Problem details
A stretch of the entries below is to be set down exactly, running from the line with "[|intros [= <- <-]; eapply (Hone" through the line with "pose proof (clone_and_copy_trace", both included, and no other line.

Collected data:
(** * ADPC Gender Equality Monitor scraper: the per-country engine

    A shallow embedding of [src/hdx/scraper/adpc_gem/pipeline.py]
    (class [Pipeline], lines 106-539) together with the properties its
    specification states about it.

    Modelling conventions.
    - Python [int] is unbounded: [Z].
    - A CSV row ([csv.DictReader]) is a dictionary from column names to
      cells: [gmap string cell].  A cell is the text of the field, or the
      [None] that [DictReader] fills in for a record shorter than the
      header.  The surplus fields of a record longer than the header are
      kept by [DictReader] under the key [None], which nothing in the
      source reads; they are not part of a row here.
    - An exception is an explicit outcome: a fallible computation has type
      [result A]; [try/except] is a [match] on it.
    - The iteration order of a Python [set] is not fixed by the language.
      The one place where the source iterates a set ([min]/[max] over the
      set of years) takes that order as a parameter. *)

From Stdlib Require Import ZArith Ascii String.
From stdpp Require Import base option list gmap strings sorting.

Open Scope string_scope.
Open Scope Z_scope.

(** ** Exceptions *)

Inductive exn : Type :=
  | ValueError
  | TypeError
  | KeyError.
(** ** The remote requests of [use_template] *)

(** X11: a call issues at most one existence check and then at most one
    clone, in that order, and never anything else; it clones only after
    the check was answered with status 200, and a successful call has
    done both. *)
Theorem use_template_request_discipline (E : env) (template_name current_folder : string)
    (w : world) :
  ∃ events,
    trace (snd (use_template E template_name current_folder w)) = trace w ++ events ∧
    events `prefix_of` full_trace template_name ∧
    (GitClone GITHUB_REPO_URL 1 ∈ events →
       ∃ response,
         http_get E (GITHUB_API_URL +:+ "/contents/" +:+ template_name) = Ret response ∧
         status_code response = 200) ∧
    (∀ v, fst (use_template E template_name current_folder w) = Ret v →
          succeeded v → events = full_trace template_name).
Proof.
  destruct (use_template E template_name current_folder w) as [r w'] eqn:Hrun.
  revert Hrun. unfold use_template.
  destruct (use_template_body E template_name current_folder w) as [r0 w0] eqn:Hbody.
  intros Hrun.
  assert (Hw : w' = w0) by (destruct r0; by injection Hrun as _ <-).
  assert (Hr : ∀ v, r = Ret v → succeeded v → r0 = Ret v).
  { intros v -> Hok. destruct r0 as [v0|e]; injection Hrun as <-; [done|].
    by apply failure_not_succeeded in Hok. }
  subst w'. clear Hrun. simpl. revert Hbody. unfold use_template_body.
  set (url := GITHUB_API_URL +:+ "/contents/" +:+ template_name).
  assert (Hnil : ∀ msg (w1 : world),
            (r0, w0) = (Ret (failure msg), w1) ∨ (∃ e, (r0, w0) = (Raise e, w1)) →
            trace w1 = trace w →
            ∃ events, trace w0 = trace w ++ events ∧
              events `prefix_of` full_trace template_name ∧
              (GitClone GITHUB_REPO_URL 1 ∈ events →
                 ∃ response, http_get E url = Ret response ∧ status_code response = 200) ∧
              (∀ v, r = Ret v → succeeded v → events = full_trace template_name)).
  { intros msg w1 Hcase Ht. exists []. rewrite app_nil_r.
    assert (w0 = w1) as -> by (destruct Hcase as [[= _ ->]|[e [= _ ->]]]; done).
    split_and!; [done|apply prefix_nil|by intros ?%elem_of_nil|].
    intros v Hv Hok. pose proof (Hr v Hv Hok) as Hr0. subst r0.
    destruct Hcase as [[= ->]|[e [=]]]. by apply failure_not_succeeded in Hok. }
  assert (Hone : ∀ msg (w1 : world),
            (r0, w0) = (Ret (failure msg), w1) ∨ (∃ e, (r0, w0) = (Raise e, w1)) →
            trace w1 = trace w ++ [HttpGet url] →
            ∃ events, trace w0 = trace w ++ events ∧
              events `prefix_of` full_trace template_name ∧
              (GitClone GITHUB_REPO_URL 1 ∈ events →
                 ∃ response, http_get E url = Ret response ∧ status_code response = 200) ∧
              (∀ v, r = Ret v → succeeded v → events = full_trace template_name)).
  { intros msg w1 Hcase Ht. exists [HttpGet url].
    assert (w0 = w1) as -> by (destruct Hcase as [[= _ ->]|[e [= _ ->]]]; done).
    split_and!; [done|by exists [GitClone GITHUB_REPO_URL 1]| |].
    - intros Hin%list_elem_of_singleton. discriminate.
    - intros v Hv Hok. pose proof (Hr v Hv Hok) as Hr0. subst r0.
      destruct Hcase as [[= ->]|[e [=]]]. by apply failure_not_succeeded in Hok. }
  destruct (String.eqb template_name "");
    [intros [= <- <-]; eapply Hnil; [by left|done]|].
  destruct (String.eqb current_folder "");
    [intros [= <- <-]; eapply Hnil; [by left|done]|].
  destruct (expand_absolute E current_folder) as [target_path|e];
    [|intros [= <- <-]; eapply (Hnil ""); [right; by eexists|done]].
  destruct (mkdir_p E target_path (fs w)) as [[[]|e] m];
    [|intros [= <- <-]; eapply (Hnil ""); [right; by eexists|done]].
  fold url.
  destruct (http_get E url) as [response|e] eqn:Hget;
    [|intros [= <- <-]; eapply (Hone ""); [right; by eexists|done]].
  destruct (status_code response =? 404);
    [intros [= <- <-]; eapply Hone; [by left|done]|].
  destruct (Z.eqb_spec (status_code response) 200) as [H200|_]; simpl;
    [|intros [= <- <-]; eapply Hone; [by left|done]].
  unfold with_temporary_directory.
  destruct (mkdtemp_fault E) as [e|];
    [intros [= <- <-]; eapply (Hone ""); [right; by eexists|done]|].
  destruct (clone_and_copy E template_name target_path _) as [r1 w1] eqn:Hblock.
  intros [= <- <-]. exists (full_trace template_name). simpl.
  pose proof (clone_and_copy_trace E template_name target_path
                (set_workspace (Some (Dir [])) (log (HttpGet url) (set_fs m w)))) as Ht.
  rewrite Hblock in Ht. simpl in Ht. rewrite Ht, <- app_assoc.
  split_and!; [done|done| |done].
  intros _. by exists response.
Qed.
(* ------------------------------------------------------------------------- *)
(** * Further properties of the code *)

(** ** [strnlen] *)

(** [strnlen (s, maxlen)] is the smaller of the length of [s] and [maxlen]:
    the count stops at the bound or at the end of the text, whichever comes
    first. *)
Theorem strnlen_min (s : string) (maxlen : nat) :
  strnlen s maxlen = Nat.min (String.length s) maxlen.
Proof.
  revert s. induction maxlen as [|m IH]; intros s.
  - simpl. now rewrite Nat.min_0_r.
  - destruct s as [|c r]; [reflexivity|].
    cbn [strnlen String.length]. now rewrite IH, Nat.succ_min_distr.
Qed.

(** ** What a handler stores *)

Lemma process_n_option_success_inv (optarg : option string)
    (options_p options_p' : option options_t) (out : list event) :
  process_n_option optarg options_p = (E_SUCCESS, options_p', out) ->
  exists arg o num,
    optarg = Some arg /\ options_p = Some o /\ n_flag o = false
    /\ str_to_int32 arg {| signed_num := 0 |} = (E_SUCCESS, num)
    /\ (MIN_NUM_THREADS <= signed_num num)%Z
    /\ options_p' = Some {| n_flag := true; n_value := signed_num num;
                            p_flag := p_flag o; p_value := p_value o |}
    /\ out = [].
Proof.
  unfold process_n_option.
  destruct optarg as [arg|], options_p as [o|];
    try (now intros H; inversion H).
  destruct (n_flag o) eqn:Ef; [now intros H; inversion H|].
  destruct (str_to_int32 arg _) as [[|] num] eqn:Es;
    [|now intros H; inversion H].
  destruct (MIN_NUM_THREADS >? signed_num num)%Z eqn:Ec;
    intros H; inversion H; subst.
  exists arg, o, num. repeat split; try assumption.
  rewrite Z.gtb_ltb in Ec. now apply Z.ltb_ge in Ec.
Qed.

Solution for this exercise
    [|intros [= <- <-]; eapply (Hone ""); [right; by eexists|done]].
  destruct (status_code response =? 404);
    [intros [= <- <-]; eapply Hone; [by left|done]|].
  destruct (Z.eqb_spec (status_code response) 200) as [H200|_]; simpl;
    [|intros [= <- <-]; eapply Hone; [by left|done]].
  unfold with_temporary_directory.
  destruct (mkdtemp_fault E) as [e|];
    [intros [= <- <-]; eapply (Hone ""); [right; by eexists|done]|].
  destruct (clone_and_copy E template_name target_path _) as [r1 w1] eqn:Hblock.
  intros [= <- <-]. exists (full_trace template_name). simpl.
  pose proof (clone_and_copy_trace E template_name target_path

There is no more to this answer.